Features of futures and options markets:
Like any other market, a futures market also has buyers and sellers. It is a place of meeting for buyers and sellers, and executes any kind of transaction. There is a seller for every buyer, and there is a buyer for every seller. Synchronising these together in order to execute a trade successfully, it needs an active participation of a number of individuals and organisations. Each of them has a specific role, which in overall makes the futures market efficient platform which it is today. Options markets also have almost the same features.
Our futures and options markets assignment help experts can explain you options market in a more elaborate way
Options contracts grant authority to the holder of the instrument to buy or sell the underlying asset at a fixed rate. An option can be referred as a ‘call’ option or a ”put’ option.

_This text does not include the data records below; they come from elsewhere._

(* ===== verification/Float.v ===== *)
(** * IEEE 754 arithmetic the scheduler uses

    The dispatcher compares queueing delays as floating-point numbers: an
    [int64_t] divided by a [float], stored in a [double].  The values are those
    of the standard library's executable specification of IEEE 754 arithmetic
    (round to nearest, ties to even), at binary32 and binary64. *)

From Stdlib Require Import SpecFloat.
From S2P Require Import Prelude.
Local Open Scope Z_scope.

Abbreviation float32 := spec_float (only parsing).
Abbreviation float64 := spec_float (only parsing).

(** Conversions from integers. *)
Definition f32_of_Z (z : Z) : float32 := binary_normalize 24 128 z 0 false.
Definition f64_of_Z (z : Z) : float64 := binary_normalize 53 1024 z 0 false.

(** A change of format: exact from binary32 to binary64, rounded the other way. *)
Definition f_convert (prec emax : Z) (x : spec_float) : spec_float :=
  match x with
  | S754_finite s m e => binary_normalize prec emax (cond_Zopp s (Zpos m)) e s
  | _ => x
  end.
Definition f64_of_f32 (x : float32) : float64 := f_convert 53 1024 x.
Definition f32_of_f64 (x : float64) : float32 := f_convert 24 128 x.

Definition f32_div (x y : float32) : float32 := SFdiv 24 128 x y.
Definition f64_div (x y : float64) : float64 := SFdiv 53 1024 x y.
Definition f64_mul (x y : float64) : float64 := SFmul 53 1024 x y.

(** [x > y]; false when either is a NaN. *)
Definition f64_gt (x y : float64) : bool := SFltb y x.

Definition f64_zero : float64 := S754_zero false.

(** ** The order *)

Lemma SFltb_irrefl x : SFltb x x = false.
Proof.
  unfold SFltb. destruct x as [s|s| |s m e]; simpl; try done; [by destruct s|].
  rewrite Z.compare_refl. change (Pos.compare_cont Eq m m) with (m ?= m)%positive.
  rewrite Pos.compare_refl. by destruct s.
Qed.

(** The comparison of two finite numbers of the same sign is lexicographic. *)
Definition lex_lt (e1 : Z) (m1 : positive) (e2 : Z) (m2 : positive) : Prop :=
  e1 < e2 ∨ (e1 = e2 ∧ (m1 < m2)%positive).

Lemma SFltb_finite s1 m1 e1 s2 m2 e2 :
  SFltb (S754_finite s1 m1 e1) (S754_finite s2 m2 e2) = true ↔
    match s1, s2 with
    | true, false => True
    | false, true => False
    | false, false => lex_lt e1 m1 e2 m2
    | true, true => lex_lt e2 m2 e1 m1
    end.
Proof.
  unfold SFltb, lex_lt. simpl. change (Pos.compare_cont Eq m1 m2) with (m1 ?= m2)%positive.
  destruct s1, s2; simpl; try done;
    destruct (Z.compare_spec e1 e2); try (split; [done|lia]); try (split; [|done]; lia);
    destruct (Pos.compare_spec m1 m2); simpl; split; try done; lia.
Qed.

Lemma SFltb_trans x y z : SFltb x y = true → SFltb y z = true → SFltb x z = true.
Proof.
  destruct x as [sx|sx| |sx mx ex], y as [sy|sy| |sy my ey], z as [sz|sz| |sz mz ez];
    rewrite ?SFltb_finite; unfold SFltb; simpl; try done;
    try (destruct sx); try (destruct sy); try (destruct sz); simpl; try done.
  all: unfold lex_lt; intros; lia.
Qed.

Lemma f64_gt_irrefl x : f64_gt x x = false.
Proof. apply SFltb_irrefl. Qed.

Lemma f64_gt_trans x y z : f64_gt x y = true → f64_gt y z = true → f64_gt x z = true.
Proof. unfold f64_gt. intros H1 H2. by eapply SFltb_trans. Qed.

(** ** Rounding a positive number gives a positive number *)

Lemma digits2_log2 m : Zdigits2 (Zpos m) = Z.log2 (Zpos m) + 1.
Proof.
  simpl. assert (∀ p, Zpos (digits2_pos p) = Z.log2 (Zpos p) + 1) as H; [|apply H].
  induction p as [p IH|p IH|]; [| |done].
  - cbn [digits2_pos]. rewrite Pos2Z.inj_succ, IH. change (Zpos p~1) with (2 * Zpos p + 1).
    rewrite Z.log2_succ_double by lia. lia.
  - cbn [digits2_pos]. rewrite Pos2Z.inj_succ, IH. change (Zpos p~0) with (2 * Zpos p).
    rewrite Z.log2_double by lia. lia.
Qed.

Lemma shr_1_div mrs : 0 ≤ shr_m mrs → shr_m (shr_1 mrs) = shr_m mrs / 2.
Proof.
  destruct mrs as [[|[p|p|]|p] r s]; simpl; intros; try done; try lia.
  - change (Zpos p~1) with (2 * Zpos p + 1). rewrite Z.mul_comm, Z.div_add_l by lia. done.
  - change (Zpos p~0) with (2 * Zpos p). rewrite Z.mul_comm, Z.div_mul by lia. done.
Qed.

Lemma shr_iter_div p mrs :
  0 ≤ shr_m mrs → shr_m (SpecFloat.iter_pos shr_1 p mrs) = shr_m mrs / 2 ^ Zpos p.
Proof.
  revert mrs. induction p as [p IH|p IH|]; intros mrs H; simpl SpecFloat.iter_pos.
  - assert (0 ≤ shr_m (shr_1 mrs)) by (rewrite shr_1_div by done; apply Z.div_pos; lia).
    rewrite !IH, shr_1_div by (done || (rewrite IH by done; apply Z.div_pos; lia)).
    rewrite !Z.div_div by lia. f_equal.
    change (Zpos p~1) with (2 * Zpos p + 1). rewrite Z.pow_add_r, Z.pow_1_r by lia.
    replace (2 * Zpos p) with (Zpos p + Zpos p) by lia. rewrite Z.pow_add_r by lia. lia.
  - rewrite !IH by (done || (rewrite IH by done; apply Z.div_pos; lia)).
    rewrite Z.div_div by lia. f_equal.
    change (Zpos p~0) with (2 * Zpos p).
    replace (2 * Zpos p) with (Zpos p + Zpos p) by lia. rewrite Z.pow_add_r by lia. lia.
  - by rewrite shr_1_div.
Qed.

(** The magnitude of [m * 2^e]: the number of digits left of the binary point. *)
Definition magn (m : Z) (e : Z) : Z := Z.log2 m + 1 + e.

Lemma shr_fexp_magn prec emax m e l :
  0 < m → 1 ≤ prec → emin prec emax ≤ magn m e - prec →
  ∃ mrs e', shr_fexp prec emax m e l = (mrs, e') ∧ 0 < shr_m mrs ∧
    magn (shr_m mrs) e' = magn m e ∧ e' = Z.max e (magn m e - prec).
Proof.
  intros Hm Hp Hmin. unfold shr_fexp, fexp.
  destruct m as [|m|m]; [lia| |lia]. rewrite digits2_log2. fold (magn (Zpos m) e).
  rewrite Z.max_l by lia. unfold shr.
  assert (shr_m (shr_record_of_loc (Zpos m) l) = Zpos m) as El by (by destruct l as [|[]]).
  destruct (magn (Zpos m) e - prec - e) as [|n|n] eqn:En.
  - eexists _, _. split_and!; [done|by rewrite El..|lia].
  - eexists _, _. split; [done|]. rewrite shr_iter_div, El by (rewrite El; lia).
    rewrite <-Z.shiftr_div_pow2 by lia. unfold magn in *.
    assert (Zpos n ≤ Z.log2 (Zpos m)) by lia.
    split_and!; [|rewrite Z.log2_shiftr by lia; lia|lia].
    rewrite Z.shiftr_div_pow2 by lia. apply Z.div_str_pos. split; [lia|].
    etransitivity; [|apply Z.log2_spec; lia]. apply Z.pow_le_mono_r; lia.
  - eexists _, _. split_and!; [done|by rewrite El..|lia].
Qed.

Lemma round_nearest_even_bounds m l :
  m ≤ round_nearest_even m l ≤ m + 1.
Proof. destruct l as [|[]]; simpl; try lia. case_match; lia. Qed.

(** Rounding keeps a positive number positive and its magnitude within one; a
    number with enough digits gets exactly [prec] of them. *)
Lemma round_aux_magn prec emax s m e l :
  0 < m → 1 ≤ prec → emin prec emax ≤ magn m e - prec → magn m e + 1 ≤ emax →
  e ≤ emax - prec →
  ∃ m' e', binary_round_aux prec emax s m e l = S754_finite s m' e' ∧
    magn m e ≤ magn (Zpos m') e' ≤ magn m e + 1 ∧ (e ≤ magn m e - prec → e' = magn (Zpos m') e' - prec).
Proof.
  intros Hm Hp Hmin Hmax He. unfold binary_round_aux.
  destruct (shr_fexp_magn prec emax m e l) as (mrs & e1 & -> & Hm1 & Hk1 & He1); [done..|].
  set (m2 := round_nearest_even _ _).
  pose proof (round_nearest_even_bounds (shr_m mrs) (loc_of_shr_record mrs)) as Hr. fold m2 in Hr.
  assert (magn m e ≤ magn m2 e1 ≤ magn m e + 1) as Hk2.
  { unfold magn in *. pose proof (Z.log2_le_mono (shr_m mrs) m2).
    pose proof (Z.log2_le_mono m2 (Z.succ (shr_m mrs))).
    pose proof (Z.log2_succ_le (shr_m mrs)). lia. }
  destruct (shr_fexp_magn prec emax m2 e1 loc_Exact) as (mrs2 & e2 & -> & Hm3 & Hk3 & He2); [lia..|].
  destruct (shr_m mrs2) as [|m3|m3] eqn:E3; [lia| |lia].
  rewrite (proj2 (Z.leb_le _ _)) by lia. eexists _, _. split; [done|]. lia.
Qed.

Lemma shl_align_magn m e e' :
  ∃ m2 e2, shl_align m e e' = (m2, e2) ∧ magn (Zpos m2) e2 = magn (Zpos m) e ∧ e2 = Z.min e e'.
Proof.
  unfold shl_align. destruct (e' - e) as [|d|d] eqn:E.
  - eexists _, _. split_and!; [done..|lia].
  - eexists _, _. split_and!; [done..|lia].
  - eexists _, _. split_and!; [done| |lia]. unfold magn.
    assert (Zpos (Pos.iter xO m d) = Zpos m * 2 ^ Zpos d) as ->.
    { clear. induction d as [|d IH] using Pos.peano_ind; [simpl; lia|].
      rewrite Pos.iter_succ, Pos2Z.inj_xO, IH, Pos2Z.inj_succ, Z.pow_succ_r by lia. lia. }
    rewrite Z.log2_mul_pow2 by lia. lia.
Qed.

Lemma normalize_magn prec emax m e s :
  0 < m → 1 ≤ prec → emin prec emax ≤ magn m e - prec → magn m e + 1 ≤ emax → e ≤ emax - prec →
  ∃ m' e', binary_normalize prec emax m e s = S754_finite false m' e' ∧
    magn m e ≤ magn (Zpos m') e' ≤ magn m e + 1 ∧ e' = magn (Zpos m') e' - prec.
Proof.
  intros Hm Hp Hmin Hmax He. destruct m as [|m|m]; [lia| |lia]. unfold binary_normalize, binary_round.
  destruct (shl_align_magn m e (fexp prec emax (Zpos (digits2_pos m) + e))) as (m2 & e2 & -> & Hk & He2).
  pose proof (digits2_log2 m) as Hd. cbn [Zdigits2] in Hd. rewrite Hd in He2. fold (magn (Zpos m) e) in He2. unfold fexp in He2.
  rewrite <-Hk in *. destruct (round_aux_magn prec emax false (Zpos m2) e2 loc_Exact) as (m' & e' & E & Hm' & He'); try done; [lia|].
  exists m', e'. split; [exact E|]. split; [done|]. apply He'. lia.
Qed.

Lemma log2_div_bounds a b :
  0 < b < a → 0 < a / b ∧ Z.log2 a - Z.log2 b - 1 ≤ Z.log2 (a / b) ≤ Z.log2 a - Z.log2 b.
Proof.
  intros [Hb Ha]. assert (0 < a / b) as Hq0 by (apply Z.div_str_pos; lia). split; [done|].
  pose proof (Z.mul_div_le a b Hb) as H1. pose proof (Z.mul_succ_div_gt a b Hb) as H2. split.
  - assert (Z.log2 a < Z.log2 (a / b) + 1 + (Z.log2 b + 1)); [|lia].
    apply Z.log2_lt_pow2; [lia|]. pose proof (Z.log2_nonneg (a / b)). pose proof (Z.log2_nonneg b).
    rewrite Z.pow_add_r by lia.
    pose proof (Z.log2_spec (a / b) Hq0) as [_ Hu1]. pose proof (Z.log2_spec b Hb) as [_ Hu2].
    rewrite <-!Z.add_1_r in *. nia.
  - enough (Z.log2 (a / b) + Z.log2 b ≤ Z.log2 a) by lia.
    etransitivity; [apply Z.log2_mul_below; lia|]. apply Z.log2_le_mono. lia.
Qed.

(** A positive quotient of two positive numbers of moderate size. *)
Lemma div_magn mx ex my ey :
  let kx := magn (Zpos mx) ex in
  let ky := magn (Zpos my) ey in
  - 100 ≤ kx - ky ≤ 100 →
  ∃ m e, f32_div (S754_finite false mx ex) (S754_finite false my ey) = S754_finite false m e ∧
    kx - ky ≤ magn (Zpos m) e ≤ kx - ky + 2.
Proof.
  intros kx ky Hk. unfold f32_div, SFdiv, SFdiv_core_binary. rewrite !digits2_log2.
  fold (magn (Zpos mx) ex) (magn (Zpos my) ey). fold kx ky.
  assert (fexp 24 128 (kx - ky) = kx - ky - 24) as -> by (unfold fexp, emin; lia).
  set (e' := Z.min _ _). set (s := ex - ey - e').
  assert (0 ≤ s ∧ e' ≤ kx - ky - 24) as [Hs He'] by lia.
  assert (match s with Z0 => Zpos mx | Zpos _ => Z.shiftl (Zpos mx) s | Zneg _ => 0 end =
          Zpos mx * 2 ^ s) as ->.
  { destruct s; [lia|by rewrite Z.shiftl_mul_pow2|lia]. }
  set (m' := Zpos mx * 2 ^ s).
  pose proof (Z.div_eucl_eq m' (Zpos my)) as Heq. unfold Z.div, Z.modulo in *.
  assert (Z.log2 m' = Z.log2 (Zpos mx) + s) as Hl'.
  { unfold m'. rewrite Z.log2_mul_pow2 by lia. lia. }
  assert (0 < m') as Hm' by (unfold m'; assert (0 < 2 ^ s) by (apply Z.pow_pos_nonneg; lia); lia).
  assert (Zpos my < m') as Hgt.
  { apply Z.log2_lt_cancel. unfold kx, ky, magn in *. lia. }
  destruct (Z.div_eucl m' (Zpos my)) as [q r] eqn:Eq.
  assert (q = m' / Zpos my) as Hq by (unfold Z.div; by rewrite Eq).
  destruct (log2_div_bounds m' (Zpos my)) as [Hq0 Hlq]; [lia|]. rewrite <-Hq in Hq0, Hlq.
  assert (kx - ky ≤ magn q e' ≤ kx - ky + 1) as Hkq by (unfold kx, ky, magn in *; lia).
  destruct (round_aux_magn 24 128 (xorb false false) q e' (new_location (Zpos my) r))
    as (m & e & -> & Hm); [done|lia|unfold emin; lia..|].
  exists m, e. split; [done|lia].
Qed.

Lemma f32_of_Z_magn d :
  0 < d < 2 ^ 63 → ∃ m e, f32_of_Z d = S754_finite false m e ∧ 1 ≤ magn (Zpos m) e ≤ 64.
Proof.
  intros Hd. assert (1 ≤ magn d 0 ≤ 63).
  { unfold magn. pose proof (Z.log2_nonneg d). pose proof (Z.log2_lt_pow2 d 63). lia. }
  destruct (normalize_magn 24 128 d 0 false) as (m & e & E & Hm); [lia|lia|unfold emin; lia|lia..|].
  exists m, e. split; [done|lia].
Qed.

(** The delay of a waiting task, in units of its target, is positive. *)
Lemma delay_ratio_positive d my ey :
  0 < d < 2 ^ 63 → 1 ≤ magn (Zpos my) ey ≤ 64 →
  f64_gt (f64_of_f32 (f32_div (f32_of_Z d) (S754_finite false my ey))) f64_zero = true.
Proof.
  intros Hd Hy. destruct (f32_of_Z_magn d Hd) as (mx & ex & -> & Hx).
  destruct (div_magn mx ex my ey) as (m & e & -> & Hm); [lia|].
  unfold f64_of_f32, f_convert. simpl cond_Zopp.
  assert (e ≤ 200) by (unfold magn in *; pose proof (Z.log2_nonneg (Zpos m)); lia).
  destruct (normalize_magn 53 1024 (Zpos m) e false) as (m2 & e2 & -> & _);
    [lia|lia|unfold emin; lia|lia..|done].
Qed.

(** A product of two positive numbers of moderate size. *)
Lemma mul_magn mx ex my ey :
  let k := magn (Zpos mx) ex + magn (Zpos my) ey in
  -100 ≤ k ≤ 100 → ex + ey ≤ 200 →
  ∃ m e, f64_mul (S754_finite false mx ex) (S754_finite false my ey) = S754_finite false m e ∧
    k - 1 ≤ magn (Zpos m) e ≤ k + 1 ∧ (ex + ey ≤ k - 54 → e = magn (Zpos m) e - 53).
Proof.
  intros k Hk He. unfold f64_mul, SFmul.
  pose proof (Z.log2_mul_below (Zpos mx) (Zpos my)). pose proof (Z.log2_mul_above (Zpos mx) (Zpos my)).
  change (Zpos (mx * my)) with (Zpos mx * Zpos my).
  assert (k - 1 ≤ magn (Zpos mx * Zpos my) (ex + ey) ≤ k) by (unfold k, magn in *; lia).
  destruct (round_aux_magn 53 1024 (xorb false false) (Zpos mx * Zpos my) (ex + ey) loc_Exact)
    as (m & e & -> & Hm); [lia|lia|unfold emin; lia..|].
  exists m, e. split; [done|lia].
Qed.

(** [CFG.slos[i] = 2.5 * slo]: an [int] times a [double], stored in a [float]. *)
Definition f64_2_5 : float64 := S754_finite false 5629499534213120 (-51).
Definition slo_of_int (slo : Z) : float32 := f32_of_f64 (f64_mul f64_2_5 (f64_of_Z slo)).

Lemma slo_of_int_magn slo :
  0 < slo < 2 ^ 31 → ∃ m e, slo_of_int slo = S754_finite false m e ∧ 1 ≤ magn (Zpos m) e ≤ 64.
Proof.
  intros Hs. assert (1 ≤ magn slo 0 ≤ 31).
  { unfold magn. pose proof (Z.log2_nonneg slo). pose proof (Z.log2_lt_pow2 slo 31). lia. }
  destruct (normalize_magn 53 1024 slo 0 false) as (m & e & E & Hm); [lia|lia|unfold emin; lia|lia..|].
  unfold slo_of_int, f64_of_Z, f64_2_5. rewrite E.
  assert (magn 5629499534213120 (-51) = 2) as E2 by done.
  pose proof (Z.log2_nonneg (Zpos m)).
  destruct (mul_magn 5629499534213120 (-51) m e) as (m2 & e2 & E3 & Hm2);
    [rewrite E2; lia|unfold magn in *; lia|].
  rewrite E3. rewrite E2 in Hm2. unfold f32_of_f64, f_convert. simpl cond_Zopp.
  pose proof (Z.log2_nonneg (Zpos m2)).
  destruct (normalize_magn 24 128 (Zpos m2) e2 false) as (m3 & e3 & -> & Hm3);
    [lia|lia|unfold emin; lia|lia|unfold magn in *; lia|].
  exists m3, e3. split; [done|lia].
Qed.

(** A positive literal [m * 2^e] that is exactly representable. *)
Definition f64_lit (m : positive) (e : Z) : float64 := S754_finite false m e.

(** [i * 0.9 < n] is false for an [i] that has two binary digits more than [n]. *)
Definition f64_0_9 : float64 := f64_lit 8106479329266893 (-53).

Lemma f64_of_Z_magn z : 0 < z < 2 ^ 64 →
  ∃ m e, f64_of_Z z = S754_finite false m e ∧ Z.log2 z + 1 ≤ magn (Zpos m) e ≤ Z.log2 z + 2 ∧ e = magn (Zpos m) e - 53.
Proof.
  intros Hz. assert (0 ≤ Z.log2 z < 64) by (split; [apply Z.log2_nonneg|apply Z.log2_lt_pow2; lia]).
  destruct (normalize_magn 53 1024 z 0 false) as (m & e & E & Hm & He); unfold magn, emin in *; try lia. exists m, e. split; [exact E|lia].
Qed.

Lemma mul_0_9_large n i :
  0 ≤ n < 2 ^ 64 → 0 < i < 2 ^ 64 → (0 < n → Z.log2 n + 3 ≤ Z.log2 i) → SFltb (f64_mul (f64_of_Z i) f64_0_9) (f64_of_Z n) = false.
Proof.
  intros Hn Hi Hlog. destruct (f64_of_Z_magn i Hi) as (mi & ei & -> & Hmi & Hei).
  assert (magn 8106479329266893 (-53) = 0) as E9 by done. assert (Z.log2 i < 64) by (apply Z.log2_lt_pow2; lia). pose proof (Z.log2_nonneg i).
  destruct (mul_magn mi ei 8106479329266893 (-53)) as (m & e & E & Hm & He); rewrite ?E9 in *; [lia|lia|].
  unfold f64_0_9, f64_lit. rewrite E. destruct (decide (n = 0)) as [->|Hn0]; [done|].
  destruct (f64_of_Z_magn n) as (mn & en & -> & Hmn & Hen); [lia|]. apply not_true_iff_false. rewrite SFltb_finite. unfold lex_lt. lia.
Qed.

A call option enables the customers to buy assets at a given rate which is also known as strike price. It is noteworthy that when the holder of the call option has authority to demand sale of asset from the seller, the seller has only the obligation and not the right.
Likewise, a put option grants authority to the buyers to sell the asset at the ‘strike price’ to the buyer. In this case, a buyer has authority to sell, while a seller has an obligation to buy.
Few terms that you must know to understand futures and options markets assignment help in a better way.
It is a central player in futures market which provides a platform for selling and buying futures contracts. The traders follow the exchange’s guideline and the Commodity Futures Trading Commission (CFTC). Each exchange has a list of products to sell, and traders sell every product in a designated futures trading pit.
A future broker creates a link between the trading pit and the trader. It takes orders from the consumers and executes them in the futures pit. However, a future broker does not have the right to take money from customers and hold them in deposit.
It is accountable for holding customers’ capital of the margin account, clearing off futures trading, and executing all back-office recording functions.